Masa peka antara anak yang satu dengan anak yang lainnya tidah mudah untuk di ketahui, karena hal ini memerlukan penelitian yang seksama melalui berbagai percobaan. Misalnya, untuk menentukan apakah seorang anak sudah mengalami masa peka bagi pembuatan kerajinan tangan tertentu dan lain-lain. Suatu gejala kepekaan seharusnya diselidiki dengan percobaan, yaitu apakah anak tersebut sudah tampak terarah minatnya pada suatu fungsi tersebut apa belum.
5.      Menurut J. B. Watson dan Pavlov
Keduanya menyatakan bahwa perkembangan itu pada hakikatnya merupakan kumpulan dari sejumlah refleks yang karena sudah terlatih sedemikian rupa hingga akhirnya membentuk tingkah laku seseorang yang bersifat konstan, atau bisa diartikan sebagai gerak spontan yang bersifat otomatis. Inilah yang menurutnya disebut dengan refleks wajar yang masih murni, yang asli dibawa sejak lahir. Setelah mendapat latihan dan pembiasaan, lalu disebut dengan refleks bersyarat. Jadi, menurutnya, perkembangan merupakan proses terbentuknya refleks wajar menjadi refleks bersyarat. (Baharuddin,2010:74)

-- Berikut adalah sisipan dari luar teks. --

(* ===== verification/StateRoots.v ===== *)
(** * The state root from the caches

    [BeaconState::field_roots] and [state_root] of
    [crates/common/consensus/beacon/src/electra/beacon_state.rs] with the caches a state
    shares with its clones: the trees of its large lists ([MerkleCache]), the registry's
    tree ([ChunkedList]) and the roots of its sync committees by allocation.  The
    reference is [field_roots] of [BeaconTransition], which hashes every field anew. *)

From stdpp Require Import strings.
From S2P Require Import Prelude StateMonad Bytes Shuffling Merkle BeaconTypes BeaconAccess BeaconMutate BeaconEpoch BeaconBlockOps BeaconTransition BeaconRegistry BeaconProofs BeaconConcrete MerkleCache ChunkedList.

#[local] Instance Validator_eq_dec : EqDecision Validator.
Proof. solve_decision. Defined.
#[local] Instance HistoricalSummary_eq_dec : EqDecision HistoricalSummary.
Proof. solve_decision. Defined.
#[local] Instance PendingDeposit_eq_dec : EqDecision PendingDeposit.
Proof. solve_decision. Defined.
#[local] Instance PendingPartialWithdrawal_eq_dec : EqDecision PendingPartialWithdrawal.
Proof. solve_decision. Defined.
#[local] Instance PendingConsolidation_eq_dec : EqDecision PendingConsolidation.
Proof. solve_decision. Defined.

(** [N::to_u64().trailing_zeros()] for a limit that is a power of two. *)
Definition depth (N : positive) : nat := pos_trailing_zeros N.

(** The roots of the elements of the state's lists, from their derived [TreeHash]. *)
Class ElementRoots : Type := {
  validator_root : Validator -> B256;
  historical_summary_root : HistoricalSummary -> B256;
  pending_deposit_root : PendingDeposit -> B256;
  pending_partial_withdrawal_root : PendingPartialWithdrawal -> B256;
  pending_consolidation_root : PendingConsolidation -> B256;
}.

(** An [Arc] to a sync committee, which a state replaces and never edits. *)
Record SharedCommittee := mkSharedCommittee { sc_addr : nat; sc_value : SyncCommittee }.
Definition CommitteeRoot : Type := SharedCommittee * B256.
Definition MAX_CACHED_SYNC_COMMITTEES : nat := 4.

Abbreviation Packed := (Mutex (option MerkleTree)).
Abbreviation Containers A := (Mutex (option (list A * MerkleTree))).

Record StateFieldRootCaches := mkStateFieldRootCaches {
  c_block_roots : Packed;
  c_state_roots : Packed;
  c_historical_roots : Containers B256;
  c_balances : Packed;
  c_randao_mixes : Packed;
  c_slashings : Packed;
  c_previous_epoch_participation : Packed;
  c_current_epoch_participation : Packed;
  c_inactivity_scores : Packed;
  c_sync_committees : Mutex (list CommitteeRoot);
  c_historical_summaries : Containers HistoricalSummary;
  c_pending_deposits : Containers PendingDeposit;
  c_pending_partial_withdrawals : Containers PendingPartialWithdrawal;
  c_pending_consolidations : Containers PendingConsolidation;
}.

Section state_roots.
Context {H : Sha256} {ZH : ZeroHashes} {T : Threads} {Mix : MixInLength} {L : Allocator}.
Context {R : Roots} {ER : ElementRoots}.

(** [SyncCommitteeRootCache::root]: the oldest entry makes room for a new one. *)
Definition sync_committee_cached_root (cache : Mutex (list CommitteeRoot)) (committee : SharedCommittee) :
    Mutex (list CommitteeRoot) * B256 :=
  let committees := if poisoned cache then [] else guarded cache in
  match list_find (fun p : CommitteeRoot => sc_addr p.1 = sc_addr committee) committees with
  | Some (_, (_, root)) => (mkMutex committees false, root)
  | None =>
      let root := tree_hash_root (sc_value committee) in
      let committees := if (MAX_CACHED_SYNC_COMMITTEES <=? length committees)%nat then drop 1 committees else committees in
      (mkMutex (committees ++ [(committee, root)]) false, root)
  end.

(** The fields of [self] in order; cache [c] holds the registry's tree, state [n] its registry, and
    [current] and [next] point to its committees. *)
Definition cached_field_roots (w : World Validator) (caches : StateFieldRootCaches) (c n : nat)
    (self : BeaconState) (current next : SharedCommittee) : run (World Validator * StateFieldRootCaches * list B256) :=
  let limit_depth := depth 1099511627776 in
  let u64_list_depth := (limit_depth - 2)%nat in
  let u8_list_depth := (limit_depth - 5)%nat in
  '(k5, r5) ← cached_b256_vector_root (c_block_roots caches) (block_roots self);
  '(k6, r6) ← cached_b256_vector_root (c_state_roots caches) (state_roots self);
  '(k7, r7) ← container_list_root id (c_historical_roots caches) (historical_roots self) (depth 16777216);
  '(w, r11) ← cached_validators_root validator_root w c n limit_depth;
  '(k12, r12) ← cached_u64_list_root (c_balances caches) (balances self) u64_list_depth;
  '(k13, r13) ← cached_b256_vector_root (c_randao_mixes caches) (randao_mixes self);
  '(k14, r14) ← cached_u64_vector_root (c_slashings caches) (slashings self);
  '(k15, r15) ← cached_u8_list_root (c_previous_epoch_participation caches) (previous_epoch_participation self) u8_list_depth;
  '(k16, r16) ← cached_u8_list_root (c_current_epoch_participation caches) (current_epoch_participation self) u8_list_depth;
  '(k21, r21) ← cached_u64_list_root (c_inactivity_scores caches) (inactivity_scores self) u64_list_depth;
  let '(k22, r22) := sync_committee_cached_root (c_sync_committees caches) current in
  let '(k23, r23) := sync_committee_cached_root k22 next in
  '(k27, r27) ← container_list_root historical_summary_root (c_historical_summaries caches) (historical_summaries self) (depth 16777216);
  '(k34, r34) ← container_list_root pending_deposit_root (c_pending_deposits caches) (pending_deposits self) (depth 134217728);
  '(k35, r35) ← container_list_root pending_partial_withdrawal_root (c_pending_partial_withdrawals caches)
                  (pending_partial_withdrawals self) (depth 134217728);
  '(k36, r36) ← container_list_root pending_consolidation_root (c_pending_consolidations caches)
                  (pending_consolidations self) (depth 262144);
  Ok (w, mkStateFieldRootCaches k5 k6 k7 k12 k13 k14 k15 k16 k21 k23 k27 k34 k35 k36,
    [ tree_hash_root (genesis_time self); genesis_validators_root self; tree_hash_root (slot self);
      tree_hash_root (fork self); tree_hash_root (latest_block_header self);
      r5; r6; r7; tree_hash_root (eth1_data self);
      tree_hash_root (eth1_data_votes self); tree_hash_root (eth1_deposit_index self);
      r11; r12; r13; r14; r15; r16;
      tree_hash_root (justification_bits self); tree_hash_root (previous_justified_checkpoint self);
      tree_hash_root (current_justified_checkpoint self); tree_hash_root (finalized_checkpoint self);
      r21; r22; r23; tree_hash_root (latest_execution_payload_header self);
      tree_hash_root (next_withdrawal_index self); tree_hash_root (next_withdrawal_validator_index self);
      r27; tree_hash_root (deposit_requests_start_index self);
      tree_hash_root (deposit_balance_to_consume self); tree_hash_root (exit_balance_to_consume self);
      tree_hash_root (earliest_exit_epoch self); tree_hash_root (consolidation_balance_to_consume self);
      tree_hash_root (earliest_consolidation_epoch self); r34; r35; r36;
      BeaconTypes.u64_vector_root (proposer_lookahead self) ]).

Definition cached_state_root (w : World Validator) (caches : StateFieldRootCaches) (c n : nat)
    (self : BeaconState) (current next : SharedCommittee) : run (World Validator * StateFieldRootCaches * B256) :=
  '(w, caches, roots) ← cached_field_roots w caches c n self current next;
  Ok (w, caches, merkle_root (concat roots) (length roots)).

(** [tree_hash]'s roots of the state's fields: SSZ's Merkle roots, with the limits of the types. *)
Class SszRootsLaws : Prop := {
  ssz_b256_vector_law : forall l, BeaconTypes.b256_vector_root l = ssz_b256_vector l;
  ssz_b256_list_law : forall l, BeaconTypes.b256_list_root l = ssz_list id l 24;
  ssz_u64_vector_law : forall l, BeaconTypes.u64_vector_root l = ssz_u64_vector l;
  ssz_u64_list_law : forall l, BeaconTypes.u64_list_root l = ssz_u64_list l 38;
  ssz_u8_list_law : forall l, BeaconTypes.u8_list_root l = ssz_u8_list l 35;
  ssz_validators_law : forall l : list Validator, tree_hash_root l = ssz_list validator_root l 40;
  ssz_summaries_law : forall l : list HistoricalSummary, tree_hash_root l = ssz_list historical_summary_root l 24;
  ssz_deposits_law : forall l : list PendingDeposit, tree_hash_root l = ssz_list pending_deposit_root l 27;
  ssz_partial_law : forall l : list PendingPartialWithdrawal,
    tree_hash_root l = ssz_list pending_partial_withdrawal_root l 27;
  ssz_consolidations_law : forall l : list PendingConsolidation,
    tree_hash_root l = ssz_list pending_consolidation_root l 18;
}.

(** ** What the caches hold *)

Definition committees_in_order (cache : Mutex (list CommitteeRoot)) : Prop :=
  poisoned cache = false -> Forall (fun p : CommitteeRoot => p.2 = tree_hash_root (sc_value p.1)) (guarded cache).

(** Two live pointers with one address point to one committee. *)
Definition no_alias (cache : Mutex (list CommitteeRoot)) (committee : SharedCommittee) : Prop :=
  poisoned cache = false ->
  Forall (fun p : CommitteeRoot => sc_addr p.1 = sc_addr committee -> sc_value p.1 = sc_value committee) (guarded cache).

Record caches_in_order (caches : StateFieldRootCaches) : Prop := mkCachesInOrder {
  o_block_roots : in_order (c_block_roots caches);
  o_state_roots : in_order (c_state_roots caches);
  o_historical_roots : container_in_order id (c_historical_roots caches);
  o_balances : in_order (c_balances caches);
  o_randao_mixes : in_order (c_randao_mixes caches);
  o_slashings : in_order (c_slashings caches);
  o_previous : in_order (c_previous_epoch_participation caches);
  o_current : in_order (c_current_epoch_participation caches);
  o_scores : in_order (c_inactivity_scores caches);
  o_committees : committees_in_order (c_sync_committees caches);
  o_summaries : container_in_order historical_summary_root (c_historical_summaries caches);
  o_deposits : container_in_order pending_deposit_root (c_pending_deposits caches);
  o_partial : container_in_order pending_partial_withdrawal_root (c_pending_partial_withdrawals caches);
  o_consolidations : container_in_order pending_consolidation_root (c_pending_consolidations caches);
}.

(** The lists are within the limits of their types. *)
Definition below {A} (l : list A) (bits : Z) : bool := Z.of_nat (length l) <=? 2 ^ bits.
Definition within_limits (self : BeaconState) : bool :=
  below (historical_roots self) 24 && below (balances self) 40 &&
  below (previous_epoch_participation self) 40 && below (current_epoch_participation self) 40 &&
  below (inactivity_scores self) 40 && below (historical_summaries self) 24 && below (pending_deposits self) 27 &&
  below (pending_partial_withdrawals self) 27 && below (pending_consolidations self) 18.

Lemma fits_pow n d : Z.of_nat n <= 2 ^ Z.of_nat d -> (n <= 2 ^ d)%nat.
Proof. intros Hn. apply Nat2Z.inj_le. by rewrite Nat2Z.inj_pow. Qed.

Lemma below_fits {A} (l : list A) d : below l (Z.of_nat d) = true -> (length l <= 2 ^ d)%nat.
Proof. intros Hl%Z.leb_le. by apply fits_pow. Qed.

Lemma below_packed {A} (l : list A) d k :
  below l (Z.of_nat (d + k)) = true -> (div_ceil (length l) (2 ^ k) <= 2 ^ d)%nat.
Proof.
  intros Hl%below_fits. rewrite Nat.pow_add_r in Hl. assert (2 ^ k <> 0)%nat by (apply Nat.pow_nonzero; lia).
  apply Nat.nlt_ge. intros Hlt. apply (div_ceil_lt (2 ^ d) (length l) (2 ^ k)) in Hlt; lia.
Qed.

Lemma sync_committee_cached_root_ref cache committee :
  committees_in_order cache -> no_alias cache committee ->
  exists cache', sync_committee_cached_root cache committee = (cache', tree_hash_root (sc_value committee)) /\
    committees_in_order cache' /\ poisoned cache' = false /\
    forall p, p ∈ guarded cache' -> (poisoned cache = false /\ p ∈ guarded cache) \/ p.1 = committee.
Proof.
  unfold committees_in_order, no_alias, sync_committee_cached_root. intros Ho Ha.
  set (cs := if poisoned cache then [] else guarded cache).
  assert (Forall (fun p : CommitteeRoot => p.2 = tree_hash_root (sc_value p.1)) cs) as Hcs
    by (unfold cs; destruct (poisoned cache); auto).
  assert (Forall (fun p : CommitteeRoot => sc_addr p.1 = sc_addr committee -> sc_value p.1 = sc_value committee) cs) as Hal
    by (unfold cs; destruct (poisoned cache); auto).
  assert (forall p, p ∈ cs -> poisoned cache = false /\ p ∈ guarded cache) as Hfrom
    by (unfold cs; destruct (poisoned cache); [set_solver|done]).
  destruct (list_find _ cs) as [[i [arc root]]|] eqn:Ef.
  - apply list_find_Some in Ef as (Hi & Haddr & _). apply list_elem_of_lookup_2 in Hi.
    rewrite Forall_forall in Hcs, Hal. pose proof (Hcs _ Hi) as Hr. pose proof (Hal _ Hi Haddr) as Hv. cbn in Hr, Hv.
    exists (mkMutex cs false). rewrite Hr, Hv. split; [done|]. cbn. split; [by rewrite Forall_forall|].
    split; [done|]. intros p Hp. auto.
  - eexists. split; [done|]. cbn. split_and!; [|done|].
    + intros _. apply Forall_app. split; [|by repeat constructor]. case_match; [by apply Forall_drop|done].
    + intros p [Hp|Hp%list_elem_of_singleton]%elem_of_app; [left|right; by subst].
      apply Hfrom. case_match; [|done]. rewrite <-(take_drop 1 cs). apply elem_of_app. by right.
Qed.

Context {ZL : ZeroHashesLaws H ZH} {LL : AllocatorLaws L} {SL : SszRootsLaws}.
Context (limit : nat).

6.      Prinsip Kesatuan Organisme
Prinsip ini berbunyi bahwa anak merupakan suatu kesatuan fisik dan psikis dan satu kesatuan dari komponen tersebut. Antara fisik dan psikis satu sama lain saling mempengaruhi. Setiap komponen tidak berkembang sendiri-sendiri tetapi dipengaruhi terhadap komponen yang lain. Jadi dalam proses pembelajaran hendaknya melibatkan semua komponen agar hasil belajar yang didapat bisa maksimal. Jika salah satu komponen terganggu maka komponen yang lain akan terganggu pula. Contohnya, jika anak sakit maka proses pembelajaran juga akan terganggu, apa yang disampaikan guru tidak akan terserap dengan baik oleh memori anak.
7.      Prinsip Predistinasi
Predistinasi berarti nasib atau takdir. Setiap manusia percaya terhadap nasib atau takdir, meskipun terdapat perbedaan penafsiran mengenai takdir ini sesuai dengan agama dan kepercayaan masing-masing. Tetapi pada umumnya semua umat beragama mengakui bahwa segala yang terjadi pada diri mereka tidak lepas dari takdir sang maha kuasa.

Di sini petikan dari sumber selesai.